Top of Supplied data

(** * Smart tool routing: the search and invocation controllers

    A shallow embedding of [src/controllers/toolController.ts]
    ([searchTools] and [callTool]) together with the pieces of ECMAScript
    the two handlers rely on: truthiness, [typeof], [String(v)],
    [parseInt], [Math.min]/[Math.max], [String.prototype.split] /
    [includes], the stable [Array.prototype.sort] and the insertion
    ordered [Map].

    Modelling conventions.
    - A request body is JSON.  A JSON number literal is a decimal
      [m * 10^e] and is read as the binary64 number nearest to it.  A
      finite binary64 number is kept as the rational it is; sums and
      quotients are rounded to binary64, comparisons, [Math.max] and
      [Math.min] are exact.  A threshold is carried as the decimal of its
      literal, which stands for the binary64 number nearest to it: the
      handler only compares it with 0 and 1 and passes it on.
    - Strings are sequences of code units below 256.
    - The three collaborators imported by the controller
      ([getSmartRoutingConfig], [searchToolsByVector],
      [handleCallToolRequest]) are fields of an environment record; every
      call to one of them, and every console write, is recorded in a
      trace.

    The development also covers the frontend that talks to [searchTools]:
    the search service ([frontend/src/services/smartSearchService.ts]),
    the search state of the servers page, and the configuration
    generators of [frontend/src/components/ServerCard.tsx]. *)

From Stdlib Require Import List String Ascii Bool ZArith QArith Qminmax Lia.
From Stdlib Require Import Qround Qpower NArith Nnat.
From Stdlib Require Import Decimal DecimalString DecimalPos DecimalN.
From Stdlib Require DecimalFacts.
From Stdlib Require Import Sorted Permutation.
Import ListNotations.

#[local] Set Warnings "-register-all".
#[local] Open Scope string_scope.
#[local] Open Scope Z_scope.

(* ================================================================= *)
(** ** ECMAScript values and conversions *)

Module Js.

Bottom of Supplied data

Every record above is to be transcribed exactly as written.

▶ **The answer**:
(** * Smart tool routing: the search and invocation controllers

    A shallow embedding of [src/controllers/toolController.ts]
    ([searchTools] and [callTool]) together with the pieces of ECMAScript
    the two handlers rely on: truthiness, [typeof], [String(v)],
    [parseInt], [Math.min]/[Math.max], [String.prototype.split] /
    [includes], the stable [Array.prototype.sort] and the insertion
    ordered [Map].

    Modelling conventions.
    - A request body is JSON.  A JSON number literal is a decimal
      [m * 10^e] and is read as the binary64 number nearest to it.  A
      finite binary64 number is kept as the rational it is; sums and
      quotients are rounded to binary64, comparisons, [Math.max] and
      [Math.min] are exact.  A threshold is carried as the decimal of its
      literal, which stands for the binary64 number nearest to it: the
      handler only compares it with 0 and 1 and passes it on.
    - Strings are sequences of code units below 256.
    - The three collaborators imported by the controller
      ([getSmartRoutingConfig], [searchToolsByVector],
      [handleCallToolRequest]) are fields of an environment record; every
      call to one of them, and every console write, is recorded in a
      trace.

    The development also covers the frontend that talks to [searchTools]:
    the search service ([frontend/src/services/smartSearchService.ts]),
    the search state of the servers page, and the configuration
    generators of [frontend/src/components/ServerCard.tsx]. *)

From Stdlib Require Import List String Ascii Bool ZArith QArith Qminmax Lia.
From Stdlib Require Import Qround Qpower NArith Nnat.
From Stdlib Require Import Decimal DecimalString DecimalPos DecimalN.
From Stdlib Require DecimalFacts.
From Stdlib Require Import Sorted Permutation.
Import ListNotations.

#[local] Set Warnings "-register-all".
#[local] Open Scope string_scope.
#[local] Open Scope Z_scope.

(* ================================================================= *)
(** ** ECMAScript values and conversions *)

Module Js.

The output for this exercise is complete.